Politics & Government

Nunes bill targets 28 projects tied to San Joaquin River restoration

WASHINGTON -- Two billion dollars worth of water projects meant to ease the burden of restoring the San Joaquin River would be studied under a bill that Rep. Devin Nunes plans to introduce today.

The legislation would authorize feasibility studies of 28 projects, large and small. They range from improving the Friant-Kern Canal to building a new, $359 million Trans Valley Canal in Tulare and Kings counties.

The new bill also accelerates the already complicated maneuvering over the plan to restore the San Joaquin River.

The restoration plan would end a 1988 lawsuit filed by environmentalists unhappy over how Friant Dam's construction dried up the San Joaquin River. The plan requires hundreds of millions of dollars worth of river channel improvements, leading to reintroduction of salmon by 2013.

Restoring the river would cut Friant-area irrigation deliveries by an average of 19%. The 28 projects that Nunes wants studied have been identified as possible ways to help farmers retain water.

"This is something that needs to be done," Nunes, R-Visalia, said Wednesday. "It would put in concrete some ways to get some water back."
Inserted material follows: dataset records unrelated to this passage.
(* ===== verification/RbTreeInv.v ===== *)
(** * Red-black trees in the heap: representation, rotations and the loops

    A heap holds a tree of addresses when every node has the pointers and the colour
    that its place asks for.  A tree with a hole is a list of frames, from the hole up
    to the root; the loops of insertion and removal walk up such a list.  [tri] are
    total-correctness triples of code on a tree; all the operations inside the loops
    keep the in-order sequence of addresses and the nodes outside the tree. *)

From stdpp Require Import base list numbers gmap sorting.
From S2P Require Import Prelude RbTree.

Inductive tree := E | T (red : bool) (l : tree) (a : Z) (r : tree).

Definition root_of (t : tree) : Z := match t with E => 0 | T _ _ a _ => a end.
Fixpoint inorder (t : tree) : list Z := match t with E => [] | T _ l a r => inorder l ++ a :: inorder r end.
Definition red_root (t : tree) : bool := match t with E => false | T c _ _ _ => c end.

(** A pointer to a node: not null, and aligned *)
Definition even (p : Z) : Prop := Z.testbit p 0 = false.
Definition addr (p : Z) : Prop := p <> 0 /\ even p.

Definition enc (p : Z) (c : bool) : Z := if c then Z.lor p 1 else p.

Lemma land_1 x : Z.land x 1 = if Z.testbit x 0 then 1 else 0.
Proof.
  apply Z.bits_inj'. intros n Hn. rewrite Z.land_spec. destruct (decide (n = 0)) as [->|Hne].
  - by destruct (Z.testbit x 0).
  - assert (H1 : Z.testbit 1 n = false) by (apply Z.bits_above_log2; [lia|]; change (Z.log2 1) with 0; lia).
    rewrite H1, andb_false_r. by destruct (Z.testbit x 0); rewrite ?H1, ?Z.testbit_0_l.
Qed.
Lemma ldiff_even p : even p -> Z.ldiff p 1 = p.
Proof.
  intros H. apply Z.bits_inj'. intros n Hn. rewrite Z.ldiff_spec. destruct (decide (n = 0)) as [->|Hne]; [by rewrite H|].
  rewrite (Z.bits_above_log2 1 n), andb_true_r; [done|lia|]. change (Z.log2 1) with 0. lia.
Qed.
Lemma lor_ldiff p : even p -> Z.ldiff (Z.lor p 1) 1 = p.
Proof.
  intros H. apply Z.bits_inj'. intros n Hn. rewrite Z.ldiff_spec, Z.lor_spec. destruct (decide (n = 0)) as [->|Hne]; [by rewrite H|].
  rewrite (Z.bits_above_log2 1 n), andb_true_r, orb_false_r; [done|lia|]. change (Z.log2 1) with 0. lia.
Qed.

Section Node.
Context (p q l r : Z) (c c' : bool) (Hp : even p).
Lemma enc_red : node_is_red (RbNode (enc p c) l r) = c.
Proof.
  unfold node_is_red, enc, COLOR_MASK. cbn. rewrite land_1. destruct c; [|by rewrite Hp]. by rewrite Z.lor_spec, Hp.
Qed.
Lemma enc_parent : node_get_parent (RbNode (enc p c) l r) = p.
Proof. unfold node_get_parent, enc, COLOR_MASK. cbn. destruct c; [by apply lor_ldiff|by apply ldiff_even]. Qed.
Lemma enc_set_color : node_set_color c' (RbNode (enc p c) l r) = RbNode (enc p c') l r.
Proof.
  unfold node_set_color, enc, COLOR_MASK. cbn. f_equal. destruct c, c'; try done.
  - by rewrite <- Z.lor_assoc, Z.lor_diag.
  - by apply lor_ldiff.
  - by apply ldiff_even.
Qed.
Lemma enc_set_parent : node_set_parent q (RbNode (enc p c) l r) = RbNode (enc q c) l r.
Proof.
  unfold node_set_parent, enc, COLOR_MASK. cbn. f_equal. rewrite land_1. destruct c; [|by rewrite Hp].
  rewrite Z.lor_spec, Hp. cbn [orb Z.testbit]. apply Z.lor_comm.
Qed.
End Node.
Nunes has been battling the author of a $500 million bill to implement the restoration settlement, Rep. George Radanovich, R-Mariposa. Nunes wrote his new bill -- and revised it significantly late Wednesday afternoon -- without consulting Radanovich.

"It would be very helpful for us to have conversations with Devin and his office," said Radanovich's press secretary, Spencer Pederson.

Nunes originally wrote his bill to require that the 28 feasibility studies be completed before any of the San Joaquin River's "test flows" begin. Although Nunes denied his bill was meant as a "poison pill," the bill's real-world effect appeared likely to complicate and postpone the start of river restoration. Increased river flows are scheduled for 2009, under the restoration plan.

"I'm not sure those feasibility studies could be completed by 2009," said Ron Jacobsma, general manager of the Friant Water Users Authority.

Moreover, in a controversial move called "pre-authorization" that environmentalists traditionally oppose, the Nunes bill declares that any water project deemed feasible could be constructed without further congressional approval. Usually, feasibility studies must be followed by a separate authorization bill.

But after being questioned about his legislation late Wednesday afternoon, Nunes indicated he would revise it. The new version drops the requirement that the feasibility studies be completed before restoration work begins. The pre-authorization language remains, however.

"I'm not against the settlement, but I am for making sure we're watching out for everyone," Nunes said.

Politically, Nunes' effort still faces long odds. He is introducing it without any co-sponsors. The river restoration bill, meanwhile, has the support of California's two senators, most other San Joaquin Valley lawmakers and members of the House Democratic leadership team.

"Our board is still fully supportive of the settlement," Jacobsma said.

Symbolically, though, the latest bill underscores the intense public and private maneuvering around the ambitious restoration plan. San Joaquin Valley water districts and the region's farm bureaus are starting to raise concerns.

"It's not as positive as it once was," Joel Nelsen, executive director of the Exeter-based California Citrus Mutual, said of the current mood. "There's a lot of uncertainty in my industry, and that has created a lot of questions."

House budget rules require that about half of the restoration bill's $500 million cost be offset. Bill supporters are still struggling to find the money they need. Radanovich said he believes negotiators are getting closer to identifying the funding source.